The Silicon Valley-based supporters of Jaipur Foot Armand Neukermans and OP Choudhary have been looking at ways to leverage the Silicon Valley-based technology infrastructure, world-class universities and their lab and research faculty and innovation mindset to develop low-cost prosthetics for Jaipur Foot.
Armand Neukermans, a Silicon Valley successful entrepreneur, scientist, and philanthropist. Currently, Armand is working on a research project, funded by Bill Gates Foundation, to reduce the earth temperature using various techniques to create artificial clouds/cloud brightening. OP Choudhary, President of OpalSoft lives in Silicon Valley for last 20 years, belongs to Rajasthan and connected with Jaipur foot for over 15 years.
These diligent efforts by Silicon Valley support team have resulted in getting into an agreement with Frugal Innovation Lab of Santa Clara University to develop myoelectric hand prostheses at $200 (comparable prostheses cost $10,000 currently). Mr. Armand expressed that “we wanted to make sure we find the right University team equipped with technical know-how and the right level of interest in working with Jaipur Foot organization”.

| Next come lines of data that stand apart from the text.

(** ** Literal scenarios *)

(** C1.  After the lower sample (1.0, 2.0, value 40000, confidence 0) and the
    upper sample (1.0, 1.5, value 20000, confidence 1), the estimate at 1.2 is
    10000: the lower sample is overridden, the lower bound is the universal
    one, 0, and the upper bound is 20000.  The estimate at 1.7 is 70000: the
    upper sample is no longer in the snapshot, the bounds are 40000 and the
    universal 100000. *)
Theorem override_confidence_scenario :
  let samp0 := Sample.mk 1.0 2.0 false 40000 false 0 in
  let samp1 := Sample.mk 1.0 1.5 true 20000 false 1 in
  let meter := Photometer.consume samp1 (Photometer.consume samp0 Photometer.empty) in
  (Photometer.estimate_at 1.2 meter == 10000 /\
   Photometer.lower (Photometer.as_of meter 1.2) == 0 /\
   Photometer.upper (Photometer.as_of meter 1.2) == 20000) /\
  (Photometer.estimate_at 1.7 meter == 70000 /\
   Photometer.upper_by_end (Photometer.as_of meter 1.7) = [] /\
   Photometer.lower (Photometer.as_of meter 1.7) == 40000 /\
   Photometer.upper (Photometer.as_of meter 1.7) == 100000).
Proof.
  cbv zeta. repeat split; vm_compute; reflexivity.
Qed.

(** ** The clearing branch of [consume] *)

Lemma consume_clear (e : Sample.t) (p : Photometer.t) :
  Sample.should_clear e = true ->
  Photometer.consume e p =
  if Sample.sign e
  then Photometer.mk [] [(Sample.end' e, e)]
  else Photometer.mk [(Sample.end' e, e)] [].
Proof.
  intros Hc. unfold Photometer.consume, Photometer.clear_or_erase.
  rewrite Hc. destruct (Sample.sign e); reflexivity.
Qed.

In Santa Clara University, we have found a right University partner and Frugal Innovation Lab is well equipped to carry out this work. We have Christopher Kitts, Professor, Associate Dean of Research and Faculty Development, School of Engineering, Santa Clara University as a Project Leader/Principal Scientist.

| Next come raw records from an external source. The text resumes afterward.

(** C8 (as amended). When the configuration file does not parse (and the
    directory can be written), [load_config] moves it to the [.backup]
    name and raises [ConfigError]; it leaves no configuration file behind
    and creates no default state itself.  The fresh default state is
    created, written and returned by the next [load_config], and the
    backup is still there after it. *)
Theorem load_config_corrupted s msg :
  files s !! config_file s = Some (Garbage msg) →
  write_error s = None →
  ∃ text s1,
    load_config s = (Raise (ConfigError text), s1) ∧
    files s1 !! config_file s1 = None ∧
    files s1 !! backup_file s1 = Some (Garbage msg) ∧
    ∃ s2,
      load_config s1 = (Ok (default_config (now s)), s2) ∧
      files s2 !! config_file s2 = Some (Document (default_config (now s))) ∧
      files s2 !! backup_file s2 = Some (Garbage msg).
Proof.
  intros E Ew. rewrite load_config_cases, E, Ew.
  eexists _, _. split; [done|].
  rewrite config_file_set_files. simpl.
  pose proof (backup_is_another_file s) as Hne.
  split; [by rewrite lookup_insert_ne, lookup_delete_eq|].
  split; [by rewrite lookup_insert_eq|].
  rewrite load_config_cases, config_file_set_files. simpl.
  rewrite lookup_insert_ne, lookup_delete_eq by done.
  rewrite create_default_config_cases. simpl. rewrite Ew.
  eexists. split; [done|]. rewrite config_file_set_files. simpl.
  by rewrite lookup_insert_eq, lookup_insert_ne, lookup_insert_eq.
Qed.

(** C9. When the stored configuration lists [url] among its default
    repositories, [remove_repository url] returns [False] and leaves the
    whole store, the repository list included, as it was, whatever that
    list holds. *)
Theorem default_repository_not_removable s config defaults url :
  files s !! config_file s = Some (Document config) →
  config !! "default_repositories" = Some (JList defaults) →
  JStr url ∈ defaults →
  remove_repository url s = (Ok false, s).
Proof.
  intros E Ed Hin. unfold remove_repository, is_default_repository. unfold_monad.
  rewrite (load_config_again s config) by eauto. rewrite Ed. simpl.
  assert (existsb (λ x, Py.eq_str x url) defaults = true) as ->; [|done].
  apply existsb_exists. exists (JStr url). split; [by apply list_elem_of_In|].
  simpl. apply String.eqb_refl.
Qed.

(** The hard-wired default URL is protected as well when the stored
    configuration has no list of defaults yet, and when there is no stored
    configuration at all: the load adds the list, or writes the default
    configuration, and the removal is refused. *)
Lemma default_url_protected_without_list s config :
  files s !! config_file s = Some (Document config) →
  config !! "default_repositories" = None →
  write_error s = None →
  ∃ s', remove_repository DEFAULT_URL s = (Ok false, s') ∧
        files s' !! config_file s'
        = Some (Document (<["default_repositories" := JList [JStr DEFAULT_URL]]> config)).
Proof.
  intros E Ed Ew. unfold remove_repository, is_default_repository. unfold_monad.
  rewrite load_config_cases, E, Ed, Ew. cbv beta iota zeta.
  rewrite lookup_insert_eq. simpl.
  eexists. split; [done|]. apply lookup_insert_eq.
Qed.

Lemma default_url_protected_on_first_start s :
  files s !! config_file s = None →
  write_error s = None →
  ∃ s', remove_repository DEFAULT_URL s = (Ok false, s') ∧
        files s' !! config_file s' = Some (Document (default_config (now s))).
Proof.
  intros E Ew. unfold remove_repository, is_default_repository. unfold_monad.
  rewrite load_config_cases, E, create_default_config_cases, Ew. simpl.
  eexists. split; [done|]. apply lookup_insert_eq.
Qed.

(** When the corrupted file cannot be renamed, the error of the file
    system leaves [load_config] as it is, and the file stays in place. *)
Lemma load_config_corrupted_readonly s msg err :
  files s !! config_file s = Some (Garbage msg) →
  write_error s = Some err →
  load_config s = (Raise (OtherException err), s).
Proof. intros E Ew. by rewrite load_config_cases, E, Ew. Qed.

End Store.

(* --------------------------------------------------------------------- *)
(** ** core/git_manager.py and core/build_manager.py *)
(* --------------------------------------------------------------------- *)

Section Wrappers.
Context `{OS}.
Import GitManager.
Implicit Types (p : Proc) (path url : string).

Local Abbreviation Proc_ e l := (Subprocess.mkProc _ e l).

Lemma check_directory_status_cases path p :
  check_directory_status path p =
  if negb (Subprocess.path_exists path (Subprocess.env p))
  then (Ok DOES_NOT_EXIST, p)
  else
    let c := work_tree_cmd path in
    let '(o, e) := Subprocess.spawn c (Subprocess.env p) in
    (match o with
     | Completed 0 _ _ => Ok GIT_REPO
     | Completed _ _ _ => Ok NON_GIT
     | TimedOut msg => Raise (TimeoutExpired msg)
     | NotStarted msg => Raise (OtherException msg)
     end,
     Proc_ e (Subprocess.calls p ++ [(c, o)])).
Proof.
  unfold check_directory_status, Subprocess.exists_, Subprocess.run. unfold_monad.
  destruct (Subprocess.path_exists _ _); simpl; [|done].
  by destruct (Subprocess.spawn _ _) as [[[| |] ? ?| |] e].
Qed.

A multidisciplinary team including robotics, mechatronics, and bioengineering will be working on a myoelectric hand prostheses development project. We are working towards to have a working product ready for field testing as part of phase one. The funding for the first phase of the project is raised locally and key contributors are Neukermans family trust, Enable the Unable organization, and Hayden Watson.
Jaipur Foot, world's largest organization for artificial limbs, is an equal partner in this myoelectric hand prostheses development project and Dr. Pooja Mukul will support the project as subject matter expert. The collaboration between Jaipur Foot and Stanford University has helped develop Jaipur knee, and now a collaboration with Santa Clara University is next step in right direction to bring out low-cost myoelectric hand prostheses.
When the project was brought to the attention of Jaipur Foot USA, the management of Jaipur Foot USA was very excited. An immediate meeting of executives was convened and all the senior members including Prem Bhandari, Chairman, Manish Dadha, Vice Chairman, Rajendra Bafna, Secretory, and advisors K.K. Mehta, Kanak Golia, Rajeev Bhambri, Ashok Sancheti, took part in the meeting and immediately decided to provide the next phase of funding for the coming year from New York.
The Silicon Valley/SFO Bay Area has been supporting Jaipur Foot since 2006 and completed multiple successful innovation projects. The first project was undertaken in 2007, and key supporter and University connection maker was Armand Neukermans, a Silicon Valley successful entrepreneur, scientist, and philanthropist.
Currently, Armand is working on a research project, funded by Bill Gates Foundation, to reduce the earth temperature using various techniques to create artificial clouds/cloud brightening. In 2007, Armand formed the collaboration agreement with Stanford University, and Jaipur Foot/BMVSS to develop the Jaipur Knee joint.
This Jaipur Knee joint received coveted San Jose Tech Museum award for innovation which consisted $50,000 cash prize. It also received numerous awards and featured in Times Magazine for “The 50 best Inventions of the Year” list (please see number 18) and many other magazines and newspapers.
Mr. D.R. Mehta was invited by Tech Museum Awards committee to receive this award at Tech Museum, San Jose. With Mr. D.R. Mehta, Armand & Eliane Neukermans, Prem Bhandari, Alkesh & OP Choudhry attended the award ceremony. So far over 8000 plus Jaipur Knee joints have been fitted to beneficiaries and the version 4 of Jaipur Knee is getting field testing.